Potassium salt substitute is a source of potassium that underlines the basic human need for salt. Some cultures in the world actively avoid sodium salt and prefer to use only potassium salt to flavor food. Supermarkets sell several of these substitutes in the United States. Supplementary forms of the mineral potassium are also available in a very wide range of doses in many drug stores. As prescriptions drugs go, the supplementary potassium salts are considered to be among the most heavily prescribed medications in the world.

Good natural sources of the mineral potassium include fruits such as bananas and all fresh fruits, vegetables such as lettuce, squash and broccoli, potatoes and unsalted peanuts, wheat germ, all kinds of nuts and citrus juices including orange juice.

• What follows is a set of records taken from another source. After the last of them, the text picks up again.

(* ===== verification/WellFoundedSpec.v ===== *)
(** * Correctness of the well-foundedness check

    [WF] is the definition of well-foundedness in the comments of
    wellfounded_graphs.go. The invariants of the three phases show that
    [CheckWellFounded] decides it on finite graphs without a circle node that
    is its own child, whatever the order of map iteration. *)
From stdpp Require Import gmap.
From S2P Require Import Prelude WellFounded.
#[local] Set Warnings "-clear-no-such-hyp".

Section Spec.
Context {node : Type} `{Countable node} {label : Type}.
Context (OutEdges : node -> list (OutEdge node label)) (IsSquare : node -> bool).

Definition child (n c : node) : Prop := exists e, e ∈ OutEdges n /\ Target e = c.

Inductive WF : node -> Prop :=
| wf_leaf n : OutEdges n = [] -> WF n
| wf_circle n : IsSquare n = false -> (forall c, child n c -> WF c) -> WF n
| wf_square n c : IsSquare n = true -> child n c -> WF c -> WF n.

Inductive reachable (root : node) : node -> Prop :=
| reach_root : reachable root root
| reach_child n c : reachable root n -> child n c -> reachable root c.

(** A walk along edges, and the cycle a description stands for. *)
Fixpoint walk (n : node) (path : list (OutEdge node label)) (m : node) : Prop :=
  match path with
  | [] => n = m
  | e :: path => e ∈ OutEdges n /\ walk (Target e) path m
  end.
Definition is_cycle (c : CycleDescription node label) : Prop :=
  Path c <> [] /\ walk (First c) (Path c) (First c) /\
  (exists e, last (Path c) = Some e /\ e ∈ OutEdges (Last c)).

(** ** Reading the finder *)
Abbreviation finder := (cycleFinder node).
Definition st (f : finder) (n : node) : visitationState := state (holder n f).
Definition par (f : finder) (n : node) : gset node := parentsToBeNotified (holder n f).

Lemma holder_set m n h (f : finder) :
  holder m (set_holder n h f) = if decide (m = n) then h else holder m f.
Proof.
  unfold holder, set_holder. simpl. destruct (decide (m = n)) as [->|Hne].
  - by rewrite lookup_insert_eq.
  - by rewrite lookup_insert_ne.
Qed.
Lemma st_set_state m n s (f : finder) :
  st (set_state n s f) m = if decide (m = n) then s else st f m.
Proof. unfold st, set_state. rewrite holder_set. by destruct (decide (m = n)). Qed.
Lemma par_set_state m n s (f : finder) : par (set_state n s f) m = par f m.
Proof. unfold par, set_state. rewrite holder_set. by destruct (decide (m = n)) as [->|]. Qed.
Lemma st_add_parent m c p (f : finder) : st (add_parent c p f) m = st f m.
Proof. unfold st, add_parent. rewrite holder_set. by destruct (decide (m = c)) as [->|]. Qed.
Lemma par_add_parent m c p (f : finder) :
  par (add_parent c p f) m = if decide (m = c) then {[p]} ∪ par f c else par f m.
Proof. unfold par, add_parent. rewrite holder_set. by destruct (decide (m = c)). Qed.
Lemma holderForNode_same n (f : finder) :
  (forall m, st (holderForNode n f) m = st f m /\ par (holderForNode n f) m = par f m) /\
  known (holderForNode n f) = known f /\ foundationSet (holderForNode n f) = foundationSet f /\
  pendingSet (holderForNode n f) = pendingSet f.
Proof.
  unfold holderForNode. destruct (nodeToHolder f !! n) eqn:E; [done|]. split_and!; try done.
  intros m. unfold st, par, holder. simpl. destruct (decide (m = n)) as [->|Hne].
  - by rewrite lookup_insert_eq, E.
  - by rewrite lookup_insert_ne.
Qed.

(** ** Phase 1 *)
Section Phase1.
Context (U K0 : gset node).
Context (U_closed : forall n c, n ∈ U -> child n c -> c ∈ U).

(** The back links of a pending node. *)
Definition pending_ok (p : node) (f : finder) : Prop :=
  (forall c, child p c -> c ∈ known f \/ p ∈ par f c) /\
  (exists c, child p c /\ p ∈ par f c) /\
  (IsSquare p = true -> forall c, child p c -> p ∈ par f c).
Lemma pending_ok_mono p f f' :
  (forall n, n ∈ known f -> n ∈ known f') -> (forall c q, q ∈ par f c -> q ∈ par f' c) ->
  pending_ok p f -> pending_ok p f'.
Proof.
  intros Hk Hp (A&(c&B1&B2)&C). split_and!; [|eauto|eauto].
  intros c' Hc'. destruct (A c' Hc'); auto.
Qed.

Record Inv (f : finder) : Prop := {
  i_wf n : n ∈ known f -> WF n;
  i_new n : n ∈ known f -> n ∈ K0 \/ st f n <> vsUnvisited;
  i_old n : n ∈ K0 -> n ∈ known f;
  i_PK n : n ∈ pendingSet f -> (n ∉ known f) /\ st f n = vsVisitEnded;
  i_end n : st f n = vsVisitEnded -> n ∈ known f \/ n ∈ pendingSet f;
  i_F n : n ∈ foundationSet f -> n ∈ known f /\ st f n <> vsUnvisited;
  i_vis n c : st f n = vsVisitEnded -> n ∉ K0 -> child n c -> st f c <> vsUnvisited;
  i_U n : st f n <> vsUnvisited -> n ∈ U;
  i_P p : p ∈ pendingSet f -> pending_ok p f;
  i_par p c : p ∈ par f c -> child p c /\ st f c <> vsUnvisited /\
    (c ∈ known f -> c ∈ foundationSet f \/ st f c = vsVisitStarted)
}.

(** How a visit extends the finder; the nodes of [X] may have become known. *)
Record ext (X : node -> Prop) (f f' : finder) : Prop := {
  e_st m : st f m <> vsUnvisited -> st f' m = st f m;
  e_started m : st f' m = vsVisitStarted -> st f m = vsVisitStarted;
  e_known m : m ∈ known f -> m ∈ known f';
  e_known' m : st f m <> vsUnvisited -> (m ∈ known f') -> (m ∈ known f) \/ X m;
  e_par p c : p ∈ par f c -> p ∈ par f' c
}.

Lemma ext_refl X f : ext X f f.
Proof. split; auto. Qed.
Lemma ext_trans X f1 f2 f3 : ext X f1 f2 -> ext X f2 f3 -> ext X f1 f3.
Proof.
  intros E1 E2. split.
  - intros m Hm. rewrite (e_st _ _ _ E2), (e_st _ _ _ E1); [done..|].
    by rewrite (e_st _ _ _ E1).
  - intros m Hm. by apply (e_started _ _ _ E1), (e_started _ _ _ E2).
  - intros m Hm. by apply (e_known _ _ _ E2), (e_known _ _ _ E1).
  - intros m Hm Hk. destruct (e_known' _ _ _ E2 m) as [Hk2|]; [by rewrite (e_st _ _ _ E1)|done| |by right].
    by apply (e_known' _ _ _ E1).
  - intros p c Hp. by apply (e_par _ _ _ E2), (e_par _ _ _ E1).
Qed.
Lemma ext_weaken (X Y : node -> Prop) f f' : (forall m, X m -> Y m) -> ext X f f' -> ext Y f f'.
Proof. intros HXY [? ? ? Hk ?]. split; try done. intros m Hm Hm'. destruct (Hk m); auto. Qed.

(** Two finders that differ only in visitation orders. *)
Definition eqv (f f' : finder) : Prop :=
  (forall m, st f' m = st f m /\ par f' m = par f m) /\ known f' = known f /\
  foundationSet f' = foundationSet f /\ pendingSet f' = pendingSet f.
Lemma Inv_eqv f f' : eqv f f' -> Inv f -> Inv f'.
Proof.
  intros (Hs&Hk&HF&HP) I.
  assert (forall m, st f' m = st f m) as Est by (intros; apply Hs).
  assert (forall m, par f' m = par f m) as Epar by (intros; apply Hs).
  split; intros *; rewrite ?Hk, ?HF, ?HP, ?Est, ?Epar; try apply I.
  intros Hp. eapply pending_ok_mono; [..|by apply I]; intros *; by rewrite ?Hk, ?Epar.
Qed.
Lemma ext_eqv X f f' : eqv f f' -> ext X f f'.
Proof.
  intros (Hs&Hk&HF&HP). split; intros *; rewrite ?Hk; try (destruct (Hs m) as [-> _]); auto.
  by destruct (Hs c) as [_ ->].
Qed.

(** The unvisited nodes bound the depth of the traversal. *)
Definition unvisited (f : finder) : gset node := filter (fun n => st f n = vsUnvisited) U.
Lemma unvisited_ext X f f' : ext X f f' -> unvisited f' ⊆ unvisited f.
Proof.
  intros E n. unfold unvisited. rewrite !elem_of_filter. intros [Hs Hn]. split; [|done].
  destruct (decide (st f n = vsUnvisited)) as [|Hne]; [done|]. by rewrite <- (e_st _ _ _ E n Hne).
Qed.

(** What has been established about [n] after the edges [done]. *)
Definition loop_inv (n : node) (done : list (OutEdge node label)) (saw : bool) (f : finder) : Prop :=
  (forall e, e ∈ done -> st f (Target e) <> vsUnvisited) /\
  (IsSquare n = false -> (n ∉ known f) /\
    (forall e, e ∈ done -> Target e ∈ known f \/ n ∈ par f (Target e)) /\
    if saw then exists e, e ∈ done /\ n ∈ par f (Target e)
    else forall e, e ∈ done -> Target e ∈ known f) /\
  (IsSquare n = true -> n ∉ known f ->
    (forall e, e ∈ done -> n ∈ par f (Target e)) /\ (saw = true <-> done <> [])).

Definition visit_spec (fuel : nat) (visit : node -> finder -> outcome finder) : Prop :=
  forall c f, Inv f -> c ∈ U -> st f c = vsUnvisited -> (size (unvisited f) <= fuel)%nat ->
  exists f', visit c f = Ok f' /\ Inv f' /\ ext (fun _ => False) f f' /\ st f' c = vsVisitEnded.

(** Marking a started node as known, and adding a back link, keep the invariant. *)
Lemma Inv_set_known n f :
  Inv f -> st f n = vsVisitStarted -> WF n -> Inv (SetKnownWellFounded n f).
Proof.
  intros I Hs Hwf. split; simpl; intros *.
  - intros [->%elem_of_singleton|Hk]%elem_of_union; [done|by apply I].
  - intros [->%elem_of_singleton|Hk]%elem_of_union; [right|by apply I].
    change (st f n <> vsUnvisited). by rewrite Hs.
  - intros Hk. apply elem_of_union_r. by apply I.
  - intros HP. destruct (i_PK _ I _ HP) as [Hk He]. split; [|done].
    intros [->%elem_of_singleton|?]%elem_of_union; [|done]. by rewrite Hs in He.
  - intros He. destruct (i_end _ I _ He); [left; by apply elem_of_union_r|by right].
  - intros HF. destruct (i_F _ I _ HF). split; [by apply elem_of_union_r|done].
  - apply I.
  - apply I.
  - intros HP. eapply pending_ok_mono; [..|by apply I]; [|done]. intros *. apply elem_of_union_r.
  - intros Hp. destruct (i_par _ I _ _ Hp) as (A&B&C). split_and!; [done..|].
    intros [->%elem_of_singleton|?]%elem_of_union; [by right|by apply C].
Qed.

Lemma Inv_add_parent c p f :
  Inv f -> child p c -> st f c <> vsUnvisited -> c ∉ known f -> Inv (add_parent c p f).
Proof.
  intros I Hc Hs Hk.
  assert (forall m, m <> c -> par (add_parent c p f) m = par f m) as Hpm.
  { intros m Hm. rewrite par_add_parent. by rewrite decide_False. }
  assert (forall m q, q ∈ par f m -> q ∈ par (add_parent c p f) m) as Hmono.
  { intros m q. rewrite par_add_parent. destruct (decide (m = c)) as [->|]; [|done].
    intros. by apply elem_of_union_r. }
  split; intros *; rewrite ?st_add_parent; try apply I.
  - intros HP. eapply pending_ok_mono; [..|by apply I]; auto.
  - rewrite par_add_parent. destruct (decide (c0 = c)) as [->|Hne]; [|apply I].
    intros [->%elem_of_singleton|Hp]%elem_of_union; [|by apply I]. split_and!; try done.
Qed.

Lemma loop_inv_mono X n done saw f f' :
  ext X f f' -> ~ X n -> st f n = vsVisitStarted -> loop_inv n done saw f -> loop_inv n done saw f'.
Proof.
  intros E HX Hs (A&B&C).
  assert (n ∈ known f' -> n ∈ known f) as Hn.
  { intros Hk. destruct (e_known' _ _ _ E n) as [|]; [by rewrite Hs|done..]. }
  split_and!.
  - intros e He. rewrite (e_st _ _ _ E); auto.
  - intros Hc. destruct (B Hc) as (B1&B2&B3). split_and!; [auto| |].
    + intros e He. destruct (B2 e He); [left; by apply (e_known _ _ _ E)|right; by apply (e_par _ _ _ E)].
    + destruct saw.
      * destruct B3 as (e&He&Hp). exists e. split; [done|]. by apply (e_par _ _ _ E).
      * intros e He. apply (e_known _ _ _ E). auto.
  - intros Hc Hk. destruct (C Hc) as (C1&C2); [intros ?; apply Hk; by apply (e_known _ _ _ E)|].
    split; [|done]. intros e He. apply (e_par _ _ _ E). auto.
Qed.

Lemma ext_add_parent X c p f : ext X f (add_parent c p f).
Proof.
  split; intros *; rewrite ?st_add_parent; auto. rewrite par_add_parent.
  destruct (decide _) as [->|]; [|done]. intros. by apply elem_of_union_r.
Qed.
Lemma ext_set_known n f : ext (eq n) f (SetKnownWellFounded n f).
Proof.
  split; simpl; intros *; auto.
  - intros. by apply elem_of_union_r.
  - intros _ [->%elem_of_singleton|]%elem_of_union; auto.
Qed.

Far more potassium is made available to a person consuming the so called primitive diets - while most typical modern diets can be considered as providing too little or lacking in potassium. Potassium deficiencies are very rare and gross deficiencies of the mineral do not affect a lot of people, the exception being severe loss of potassium after a prolonged bout of vomiting, persistent diarrhea or following the use of diuretic medications that depleting potassium. Potassium supplements must be prescribed by a doctor to all individuals using any of these medications - such individuals must consult a professional doctor before using any of these medications. The levels of potassium found in prescription supplements which are sold over the counter have a higher content of potassium but generally do not exceed the amounts contained in several pieces of fresh cut fruits.

Usual dosage

Eating several pieces of fresh fruit every day is probably the ideal way to obtain extra potassium. Potassium amounts permitted in supplements sold in the market are very low - about 99 mg per tablet or per capsule - this can be contrasted with the fact that a single banana can contain 500 mg of potassium. As potassium supplements taken in excess can irritate the stomach, it is advisable not to consume multiple potassium pills at one time in an attempt to get a higher dosage - such problems are normally no encountered with the potassium contained in fresh fruits and other natural sources of the mineral.

Side effects and cautions

The stomach is irritated during periods of high potassium intake - as can occur after the consumption of several hundred milligrams of the mineral at one time in the form of tablets. The use of potassium chloride containing medications must be avoided by all patients who are using potassium sparing medications of any kind - these medications include products like Morton Salt Substitute, products like "No Salt," "Lite Salt," and other similar products. In individuals who use potassium sparing diuretic medications even the consumption of several pieces of fruit daily can at times induce problems - this is simply to because of the abundant potassium found in most fruits.

Muscle tone in the human body is maintained by the combined actions of potassium and sodium, the combined actions of these two ions is also important in the regulation of blood pressure. Osmoregulation and water balance is also dependent on the combined actions of these two minerals - the two minerals are also involved in ionic reactions such as nerve cell excitation amid other functions in the biochemistry of the cell. The consumption of too much salt is believed by many clinical researchers to be the main causative factor for blood pressure problems - salt is a compound containing a lot of sodium; this situation can be worsened by the consumption of too little potassium in the daily diet.